Niebuhr’s Realism and the Mess in Iraq

 
 

[1] Published in the darkest days of the Great Depression, presciently warning about Hitler's rise in Germany, insightfully urging that achievement of greater equality within America is a matter of its own survival, Reinhold Niebuhr's Moral Man and Immoral Society is one of those books often referred to but infrequently studied. As we struggle to come to terms with both the Bush Administration's failures in Iraq and the American obligation nevertheless not to fail there, Niebuhr's case for realistic political morality is worth recalling.

[2] Against cynics who reduce everything to relations of force, Niebuhr argued that power in fact bows to moral truth. We can see this in the phenomenon of hypocrisy. The powerful rarely admit their imperial motives. Rather they pretend to dominate for the sake of the dominated who need help protection, deliverance, civilization, education or whatever.

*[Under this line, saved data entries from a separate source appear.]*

(* ===== verification/PxExpansion.v ===== *)
(** drivers/volume/portworx/portworx.go: what autopilot is expected to make of
    storage pools and volumes - the estimates of expanded sizes, and the
    validation of the pools of the cluster against them. *)

From Stdlib Require Import Ascii Floats.SpecFloat.
From S2P Require Import Prelude GoStrings Errors Effects Float64 Strconv Task OpenStorageApi NodeRegistry AutopilotRules PxDriver.

(** pkg/units/units.go *)
Definition GiB : Z := 1073741824.
Definition GB : Z := 1000000000.

(** What Go and the Kubernetes libraries decide: [resource.ParseQuantity] with
    [Value] (an int64), the conversion of a float64 out of range, and the order
    of a range over maps. *)
Class ExpansionEnv := {
  ParseQuantity : string → outcome Z;
  f64_outside : float64 → Z;
  range_disks : gmap string StorageResource → list (string * StorageResource);
  range_labels : gmap string string → list (string * string);
}.

Class ExpansionEnvLaws `{ExpansionEnv} : Prop := {
  range_disks_perm : ∀ m, range_disks m ≡ₚ map_to_list m;
  range_labels_perm : ∀ m, range_labels m ≡ₚ map_to_list m;
}.

(** ** Loops without a bound

    [for { ... }] around a body that either returns or goes on with a new
    state. *)
Section expand_loop.
Context {S A : Type} (pass : S → outcome (A + S)).

Fixpoint expand_loop (fuel : nat) (s : S) : outcome A :=
  match fuel with
  | O => Diverge
  | Datatypes.S fuel' =>
      r ← pass s;
      match r with
      | inl a => Ok a
      | inr s' => expand_loop fuel' s'
      end
  end.

(** The body goes on along the iterates of [next] and returns at the [k]th. *)
Lemma expand_loop_iter (next : S → S) k s a fuel :
  (∀ j, (j < k)%nat → pass (Nat.iter j next s) = Ok (inr (Nat.iter (1 + j) next s))) →
  pass (Nat.iter k next s) = Ok (inl a) → (k < fuel)%nat → expand_loop fuel s = Ok a.
Proof.
  revert s fuel. induction k as [|k IH]; intros s fuel Hgo Hend Hf; (destruct fuel as [|fuel]; [lia|]); simpl.
  - simpl in Hend. by rewrite Hend.
  - pose proof (Hgo 0%nat ltac:(lia)) as H0. simpl in H0. rewrite H0. simpl. apply IH; [|by rewrite <- Nat.iter_succ_r|lia].
    intros j Hj. rewrite <- !Nat.iter_succ_r. apply Hgo. lia.
Qed.

(** A body that never returns *)
Lemma expand_loop_stuck (I : S → Prop) s fuel :
  (∀ s, I s → ∃ s', pass s = Ok (inr s') ∧ I s') → I s → expand_loop fuel s = Diverge.
Proof.
  intros Hstep. revert s. induction fuel as [|fuel IH]; intros s Hs; [done|]. simpl.
  destruct (Hstep s Hs) as (s' & -> & Hs'). by apply IH.
Qed.

(** More fuel does not change an answer. *)
Lemma expand_loop_more fuel fuel' s o :
  expand_loop fuel s = o → o ≠ Diverge → (fuel <= fuel')%nat → expand_loop fuel' s = o.
Proof.
  revert s fuel'. induction fuel as [|fuel IH]; intros s fuel' Ho Hnd Hle; [by subst|].
  destruct fuel' as [|fuel']; [lia|]. simpl in *. destruct (pass s) as [[a|s']|e|m|]; simpl in *; try done.
  apply IH; [done..|lia].
Qed.

(** What holds along the loop holds of its answer. *)
Lemma expand_loop_inv (I : S → Prop) (Q : A → Prop) fuel s a :
  (∀ s, I s → match pass s with Ok (inl a) => Q a | Ok (inr s') => I s' | _ => True end) →
  I s → expand_loop fuel s = Ok a → Q a.
Proof.
  intros Hstep. revert s. induction fuel as [|fuel IH]; intros s Hs He; [done|]. simpl in He.
  specialize (Hstep s Hs). destruct (pass s) as [[a'|s']|e|m|]; simpl in He; simplify_eq; eauto.
Qed.
End expand_loop.

(** ** The first iterate beyond a limit *)

Definition first_reach (next : Z → Z) (limit init : Z) (k : nat) : Prop :=
  limit <= Nat.iter k next init ∧ ∀ j, (j < k)%nat → Nat.iter j next init < limit.

Lemma first_reach_exists next limit init :
  (∀ t, init <= t < limit → t < next t) → ∃ k, first_reach next limit init k.
Proof.
  intros Hgrow. remember (Z.to_nat (limit - init)) as n eqn:Hn. revert init Hgrow Hn.
  induction (lt_wf n) as [n _ IH]; intros init Hgrow ->.
  destruct (decide (limit <= init)) as [Hle|Hlt].
  { exists 0%nat. split; [done|]. intros j Hj. lia. }
  destruct (IH (Z.to_nat (limit - next init))) with (init := next init) as (k & Hk & Hall).
  { specialize (Hgrow init). lia. }
  { intros t Ht. apply Hgrow. specialize (Hgrow init). lia. }
  { done. }
  exists (S k). split; [by rewrite Nat.iter_succ_r|]. intros [|j] Hj; [simpl; lia|].
  rewrite Nat.iter_succ_r. apply Hall. lia.
Qed.

(** The iterates before the limit, and the one that reaches it, grow. *)
Lemma first_reach_grows next limit init k :
  (∀ t, init <= t < limit → t < next t) → first_reach next limit init k →
  ∀ j, (j <= k)%nat → init + Z.of_nat j <= Nat.iter j next init.
Proof.
  intros Hgrow [_ Hall] j. induction j as [|j IH]; intros Hj; [simpl; lia|].
  specialize (IH ltac:(lia)). pose proof (Hall j ltac:(lia)). simpl.
  specialize (Hgrow (Nat.iter j next init) ltac:(lia)). lia.
Qed.
Lemma core_pass_gone opts app specs podList w l w' :
  option_on opts OptionsWaitForResourceLeakCleanup = false →
  core_pass opts app specs podList w = (Ok l, w') →
  l = podList ∧ (∀ x, deleted x w → deleted x w') ∧
  ∀ o, o ∈ specs → obj_kind o ∈ core_deleted → deleted o w' ∨ tolerated app o.
Proof.
  intros Hl. revert podList w. induction specs as [|o specs IH]; intros podList w; simpl.
  - unfold mret, M_ret. intros Hp. simplify_eq. split_and!; [done..|]. intros o Ho. by apply elem_of_nil in Ho.
  - intros (podList' & w1 & Ha & Hr)%bind_Ok_inv. rewrite Hl in Ha. unfold attempt in Ha.
    destruct (DoRetryWithTimeout (core_task opts app o) _ _ w) as [[pods|e|s|] w2] eqn:Hd; try done.
    unfold mret, M_ret in Ha. injection Ha as <- <-.
    apply IH in Hr as (-> & Hkeep & Hall). split; [done|].
    assert (∀ x, deleted x w → deleted x w2) as Hk2.
    { intros x Hx. pose proof (preserves_DoRetry (deleted x) (core_task opts app o) k8sDestroyTimeout DefaultRetryInterval
        (core_task_keeps opts app o x Hl) (λ d w, sleep_deleted x d w) w Hx) as Hp. by rewrite Hd in Hp. }
    split; [auto|]. intros o' Ho' Hkind. apply elem_of_cons in Ho' as [->|Ho']; [|by apply Hall].
    apply DoRetryWithTimeout_Ok_inv in Hd as (w3 & (r & w4 & Hc & Hm)%bind_Ok_inv). destruct r as [p [e|]].
    + destruct (Contains (Error e) "not found") eqn:Hn; [|done]. right. by eapply destroy_core_tolerated.
    + left. unfold mret, M_ret in Hm. injection Hm as _ <-. apply Hkeep. by eapply destroy_core_gone.
Qed.

Lemma destroy_waits_keep opts ctx podList x :
  option_on opts OptionsWaitForResourceLeakCleanup = false → preserves (deleted x) (destroy_waits opts ctx podList).
Proof.
  intros Hl. unfold destroy_waits. rewrite Hl. destruct (option_on opts OptionsWaitForDestroy); [|preserve].
  apply preserves_for_each. intros o. unfold validate_destroyed. preserve.
Qed.

Ltac take_pass Hp Hg lem :=
  let w := fresh "w" in let Hd := fresh "Hd" in
  apply bind_Ok_inv in Hp as ([] & w & Hd & Hp);
  pose proof (destroy_pass_adds _ _ _ _ _ _ lem Hd _ Hg) as Hg'; clear Hg Hd; rename Hg' into Hg.

Lemma destroy_passes_gone opts app w podList w' :
  option_on opts OptionsWaitForResourceLeakCleanup = false →
  destroy_passes opts app w = (Ok podList, w') →
  podList = [] ∧
  ∀ o, o ∈ SpecList app → obj_kind o ∈ destroyed_kinds → deleted o w' ∨ tolerated app o.
Proof.
  intros Hl Hp. unfold destroy_passes in Hp.
  assert (∀ o, o ∈ SpecList app → obj_kind o ∈ ([] : list Kind) → deleted o w ∨ tolerated app o) as Hg.
  { intros o _ Ho. by apply elem_of_nil in Ho. }
  take_pass Hp Hg admission_destroys. take_pass Hp Hg rbac_destroys.
  apply bind_Ok_inv in Hp as (l & w2 & Hc & Hp).
  apply core_pass_gone in Hc as (-> & Hkeep & Hcore); [|done].
  assert (∀ o, o ∈ SpecList app → obj_kind o ∈ ([] ++ [KValidatingWebhookConfiguration]) ++
      [KClusterRole; KClusterRoleBinding; KServiceAccount] ++ core_deleted → deleted o w2 ∨ tolerated app o) as Hg2.
  { intros o Ho. rewrite app_assoc. intros [Hin|Hin]%elem_of_app; [|by apply Hcore].
    destruct (Hg o Ho Hin); [left; auto|by right]. }
  clear Hg Hcore Hkeep.
  take_pass Hp Hg2 restore_destroys. take_pass Hp Hg2 migration_destroys. take_pass Hp Hg2 backup_destroys.
  take_pass Hp Hg2 monitor_destroys. take_pass Hp Hg2 budget_destroys. take_pass Hp Hg2 machine_destroys.
  take_pass Hp Hg2 crd_destroys.
  unfold mret, M_ret in Hp. injection Hp as <- <-. split; [done|]. intros o Ho Hk. apply Hg2; [done|].
  match goal with |- _ ∈ ?l => assert (Forall (λ k, k ∈ l) destroyed_kinds) as Hall end.
  { apply (bool_decide_unpack _). vm_compute. exact I. }
  rewrite Forall_forall in Hall. by apply Hall.
Qed.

This hypocritical pretence is "the tribute immorality pays to morality." At the same time, however, Niebuhr argued against moralists who disregard the reality of relations of force in any conceivable social arrangement. The simplistic projection of an individual morality of love onto the relations of ethnic groups, classes and nation states systematically misleads moralists, who decline to fight fire with fire.

[3] The application of Niebuhr's analysis today seems evident enough. Given the inter-dependencies of today's global economy, in which oil is the strategic commodity, the Bush administration sought to deprive political enemies of this resource in the volatile Middle East. The hypocrisy involved in justifying this war has been particularly clumsy. It has been The War in Search of a Moral Rationale from the beginning. Be that as it may, political morality remains political. It is about power and its uses. It is about strategic commodities like oil. It is about despots like Saddam Hussein with his WMD-blustering on the world stage and brutal oppression at home. It is about apocalyptic nuts like Amahdinijad aspiring to join the nuclear club, breathing murderous threats against Israel, all the while meddling in Iraq.

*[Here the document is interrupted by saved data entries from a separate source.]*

(** [DecommissionNode(n *node.Node)].  When [Inspect] fails its response is nil
    and the error message dereferences it. *)
Definition DecommissionNode : M (W * Node) unit :=
  n ← get_local;
  _ ← wrap_err (λ err, decommission_err n ("Failed to set label on node [" +:+ Name n +:+
         "], Err: " +:+ Error err)) (up (AddLabelOnNode (Name n) PXEnabledLabelKey "remove"));
  _ ← decommission_maintenance;
  n1 ← get_local;
  nodeResp ← attempt (up (_ ← refresh_client; node_Inspect (VolDriverNodeID n1))) (λ r,
    match r with
    | inl resp => mret resp
    | inr _ => panic "invalid memory address or nil pointer dereference"
    end);
  _ ← attempt (DoRetryWithTimeout wait_maintenance_task defaultTimeout defaultRetryInterval)
        (λ _, mret tt);
  n2 ← get_local;
  pxctl ← up (getPxctlPath n2);
  let cmd := "echo Y | " +:+ pxctl +:+ " cluster delete -f " +:+ Id nodeResp in
  drivers ← up registry_GetStorageDriverNodes;
  let cmdNode := default emptyNode
    (find_first (λ cn, negb (bool_decide (Name cn = Name n2))) drivers) in
  _ ← up (DoRetryWithTimeout (delete_task cmdNode cmd) (5 * Minute) (10 * Second));
  let n3 := clear_installed n2 in
  _ ← put_local n3;
  _ ← wrap_err (λ err, Errorf ("failed to update node [" +:+ Name n3 +:+ "], Err: " +:+ Error err))
        (up (registry_UpdateNode n3));
  _ ← up (set_refreshEndpoint true);
  wrap_err (λ _, decommission_err n3 (still_exists n3))
    (up (DoRetryWithTimeout (gone_task n3) (25 * Minute) (3 * Minute))).

Section rejoin.
Context `{TriggerApi.BackgroundScheduler W}.

Definition rejoin_err (n : Node) (cause : string) : error :=
  PxErr PxErrFailedToRejoinNode (Name n) cause.

Definition RejoinNode (n : Node) : M W unit :=
  let label err := "Failed to set label on node [" +:+ Name n +:+ "], Err: " +:+ Error err in
  pxctl ← getPxctlPath n;
  _ ← wrap_err (λ err, rejoin_err n ("Failed running node wipe on node [" +:+ Name n +:+ "], Err: " +:+
         Error err))
      (RunCommand n (pxctl +:+ " sv node-wipe --all") (conn_opts (10 * Minute) podUpRetryInterval));
  _ ← wrap_err (λ err, rejoin_err n (label err)) (RemoveLabelOnNode (Name n) PXServiceLabelKey);
  _ ← wrap_err (λ err, rejoin_err n (label err)) (RemoveLabelOnNode (Name n) PXEnabledLabelKey);
  _ ← wrap_err (λ err, rejoin_err n (Error err)) (RestartDriver n None);
  wrap_err (λ err, rejoin_err n ("Failed to uncordon node [" +:+ Name n +:+ "], Err: " +:+ Error err))
    (UnCordonNode (Name n) defaultTimeout defaultRetryInterval).

Definition recover_err (n : Node) (cause : string) : error :=
  PxErr PxErrFailedToRecoverDriver (Name n) cause.

(** [RecoverNode(n *node.Node)]: a failing [GetDriverNode] is only logged. *)
Definition RecoverNode : M (W * Node) unit :=
  n ← get_local;
  let label err := "Failed to set label on node [" +:+ Name n +:+ "], Err: " +:+ Error err in
  _ ← wrap_err (λ err, recover_err n (label err)) (up (RemoveLabelOnNode (Name n) PXServiceLabelKey));
  _ ← wrap_err (λ err, recover_err n (label err)) (up (RemoveLabelOnNode (Name n) PXEnabledLabelKey));
  _ ← wrap_err (λ err, recover_err n (Error err)) (up (RestartDriver n None));
  _ ← up (pause (1 * Minute));
  _ ← attempt GetDriverNode (λ r,
    match r with
    | inr _ => mret tt
    | inl stNode =>
        if decide (NodeStatus stNode = STATUS_MAINTENANCE)
        then n1 ← get_local;
             wrap_err (λ err, recover_err n1 (Error err)) (up (ExitMaintenance n1))
        else mret tt
    end);
  n2 ← get_local;
  wrap_err (λ err, recover_err n2 ("Failed to uncordon node [" +:+ Name n2 +:+ "], Err: " +:+ Error err))
    (up (UnCordonNode (Name n2) defaultTimeout defaultRetryInterval)).
End rejoin.
End node_ops.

[4] The Bush Administration lacks the political credibility to do anything about Iran. The best it can do is to do no more harm. Even so, the problem which Niebuhr diagnosed remains. Oppressors do not give up power voluntarily. Fascists do not scruple at the grossest propaganda. Brute force must be met with intelligent force, especially in foreign relations. Liberal democracy is a not the Kingdom of God on earth, but it is a superior form of modern government, and we ought to learn how to promote and defend it more intelligently. That includes, Niebuhr urged, a self-critical assessment of the atrophy of democratic equality here at home.
 
[5] My generation looks reflexively to Vietnam for an analogy to Iraq.  We re-fight the battles of our youth rather than gain real insight. A better analogy might be found in Niebuhr's probing analysis of the Spanish-American war and the insurgency thereafter in the occupied Philippines. Wanting a piece of the colonial pie, but abashed at bald land-grabbing, the McKinley-Roosevelt team conjured up war hysteria, pitting hygienic, progressive America against the sickly Spanish colonial overlords. Having occupied the Philippines to save them, Americans were surprised to be greeted with an insurgency. Having no stomach for such a fight, Congress almost succeeded in cutting off funding. At the last minute, a serious "hearts and minds" change in military strategy turned things around. These parallels are intriguing --but go read Niebuhr for yourself.

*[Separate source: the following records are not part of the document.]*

Lemma remove_baseline_Ok l cur w out w' :
  remove_baseline l cur w = (Ok out, w') →
  (∀ node bd k, (node, bd) ∈ l → is_Some (bd !! k) → ∃ e, has cur node k e) ∧
  (∀ node k e, has out node k e → has cur node k e) ∧
  (∀ node k e, has cur node k e →
     (∃ bd, (node, bd) ∈ l ∧ is_Some (bd !! k)) ∨ has out node k e).
Proof.
  revert cur w. induction l as [|[node bd] l IH]; intros cur w Hr.
  { unfold remove_baseline, mret, M_ret in Hr. simplify_eq.
    split; [by intros ??? ?%elem_of_nil|]. auto. }
  apply bind_Ok_inv in Hr as (order & w1 & Ho & Hr). apply bind_Ok_inv in Hr as (left & w2 & Hl & Hr).
  unfold lift in Hl. simplify_eq. change (match cur !! node with
    | Some _ => <[node:=left]> cur | None => cur end) with (replace_node cur node left) in Hr.
  apply IH in Hr as (Hin & Hsub & Hrest).
  destruct (remove_baseline_node node order.*1 (default ∅ (cur !! node))) as [out'|e|s|] eqn:Hn;
    simplify_eq. apply remove_baseline_node_Ok in Hn as (Hin1 & Hsub1 & Hrest1).
  destruct (range_map_spec _ bd w) as (l' & w3 & Hl' & Hperm). rewrite Hl' in Ho. simplify_eq.
  assert (∀ k, k ∈ order.*1 ↔ is_Some (bd !! k)) as Hdom.
  { intros k. rewrite Hperm, list_elem_of_fmap. split.
    - intros ([k' e] & -> & Hk%elem_of_map_to_list). by eexists.
    - intros [e He]. exists (k, e). by rewrite elem_of_map_to_list. }
  assert (∀ nd k e, has (replace_node cur node left) nd k e → has cur nd k e) as Hstep.
  { intros nd k e [(-> & [devs Hd] & Hk)|[_ Hk]]%has_replace; [|done].
    exists devs. split; [done|]. apply Hsub1 in Hk. by rewrite Hd in Hk. }
  split_and!.
  - intros nd b k [[= -> ->]|Hnb]%elem_of_cons Hk.
    + apply Hdom, Hin1 in Hk as [e He]. exists e. destruct (cur !! node) as [devs|] eqn:Hd.
      * by exists devs.
      * simpl in He. by rewrite lookup_empty in He.
    + destruct (Hin _ _ _ Hnb Hk) as [e He]. eauto.
  - eauto.
  - intros nd k e Hk. destruct (decide (nd = node)) as [->|Hne].
    + pose proof Hk as (devs & Hd & Hke). destruct (Hrest1 k e) as [Hin'|Hleft]; [by rewrite Hd| |].
      * left. exists bd. rewrite elem_of_cons, <- Hdom. auto.
      * destruct (Hrest node k e) as [(b & ? & ?)|?]; [apply has_replace; left; eauto| |auto].
        left. exists b. rewrite elem_of_cons. auto.
    + destruct (Hrest nd k e) as [(b & ? & ?)|?]; [apply has_replace; right; auto| |auto].
      left. exists b. rewrite elem_of_cons. auto.
Qed.

(** Every device is listed under its own name. *)
Definition keyed (m : gmap string devices) : Prop := ∀ node k e, has m node k e → WWID e = k.

(** The device of a volume: on the node the volume is attached on, with its
    serial number and its size. *)
Definition device_of (v : ApiVolume) (serial node k : string) (e : pureLocalPathEntry) : Prop :=
  AttachedOn v = node ∧ GetSerialFromWWID k = Ok (ToLower serial) ∧
  Entry_Size e = Spec_Size (Vol_Spec v).

Lemma device_with_serial_Some serial l e :
  device_with_serial serial l = Ok (Some e) →
  ∃ k, (k, e) ∈ l ∧ GetSerialFromWWID (WWID e) = Ok serial.
Proof.
  induction l as [|[k e'] l IH]; simpl; [done|]. unfold mbind, outcome_bind.
  destruct (GetSerialFromWWID (WWID e')) as [s|?|?|] eqn:Hs; [|done..]. case_decide; simplify_eq.
  - intros [= <-]. exists k. split; [by left|done].
  - intros (k' & ? & ?)%IH. exists k'. split; [by right|done].
Qed.

Lemma claim_volume_Ok v serial cur w out w' :
  claim_volume v serial cur w = (Ok out, w') → keyed cur →
  (∀ node k e, has out node k e → has cur node k e) ∧
  (∀ node k e, has cur node k e → device_of v serial node k e ∨ has out node k e).
Proof.
  intros Hc Hk. apply bind_Ok_inv in Hc as (nodes & w1 & _ & Hc).
  apply bind_Ok_inv in Hc as (found & w2 & _ & Hc). destruct found; simpl in Hc.
  2:{ unfold mret, M_ret in Hc. simplify_eq. auto. }
  apply bind_Ok_inv in Hc as (order & w3 & Ho & Hc).
  apply bind_Ok_inv in Hc as (dev & w4 & Hd & Hc). unfold lift in Hd.
  destruct dev as [e|]; [|done]. case_decide as Hsize; [|done]. unfold mret, M_ret in Hc. simplify_eq.
  destruct (cur !! AttachedOn v) as [devs|] eqn:Hcur; [|auto].
  destruct (device_with_serial (ToLower serial) order) as [[e'|]|?|?|] eqn:Hdev; simplify_eq.
  apply device_with_serial_Some in Hdev as (k & Hin & Hser).
  destruct (range_map_spec _ (default ∅ (Some devs)) w2) as (l & w5 & Hl & Hperm). rewrite Hl in Ho.
  simplify_eq. rewrite Hperm in Hin. apply elem_of_map_to_list in Hin. simpl in Hin.
  assert (WWID e = k) as He by (apply (Hk (AttachedOn v)); by exists devs). split.
  - intros node k' d Hh. destruct (decide (node = AttachedOn v)) as [->|Hne].
    + apply has_insert_same, lookup_delete_Some in Hh as [_ Hh]. by exists devs.
    + by apply has_insert_other in Hh.
  - intros node k' d Hh. destruct (decide (node = AttachedOn v)) as [->|Hne].
    + destruct Hh as (devs' & ? & Hd'). simplify_eq. destruct (decide (k' = WWID e)) as [->|Hk'].
      * left. simplify_eq. done.
      * right. apply has_insert_same. by rewrite lookup_delete_ne.
    + right. by apply has_insert_other.
Qed.

Lemma claim_volumes_Ok vols cur w out w' :
  claim_volumes vols cur w = (Ok out, w') → keyed cur →
  ∀ node k e, has cur node k e →
    (∃ v serial, (v, serial) ∈ vols ∧ device_of v serial node k e) ∨ has out node k e.
Proof.
  revert cur w. induction vols as [|[v serial] vols IH]; intros cur w Hc Hk node k e Hh.
  { unfold claim_volumes, mret, M_ret in Hc. simplify_eq. auto. }
  apply bind_Ok_inv in Hc as (cur1 & w1 & Hv & Hc).
  apply claim_volume_Ok in Hv as [Hsub Hrest]; [|done].
  destruct (Hrest _ _ _ Hh) as [Hd|Hh1].
  - left. exists v, serial. split; [by left|done].
  - assert (keyed cur1) as Hk1 by (intros nd k' e' Hh'; eapply Hk, Hsub, Hh').
    destruct (IH _ _ Hc Hk1 _ _ _ Hh1) as [(v' & s' & ? & ?)|?]; [|auto].
    left. exists v', s'. split; [by right|done].
Qed.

[6] The larger task before us, Niebuhr urged, is "one of reducing force by increasing the factors which make for a moral and rational adjustment of life to life." A Niebuhrian analysis suggests the following points of convergence for Republicans and Democrats who are serious about that task in Iraq and beyond:

[7] Overcome domestic inequality. Exporting democracy abroad while progress towards social equality withers at home exposes an hypocrisy so massive that fascists like Amahdinijad can and will drive a bomb-laden truck right through it.

[8] Go green - fast! Make oil less and less a strategic commodity. Make the war to save the environment the home front's urgent contribution.

[9] Boots on the ground. There is no technologically cheap trade off for soldiers in harm's way. And there is no morally serious decision to deploy them that does not reckon with this human cost.

[10] The alternative to some such bipartisan foreign policy consensus is our increasingly dysfunctional zero-sum politics pitting cynics against hypocrites, utopians against brutes.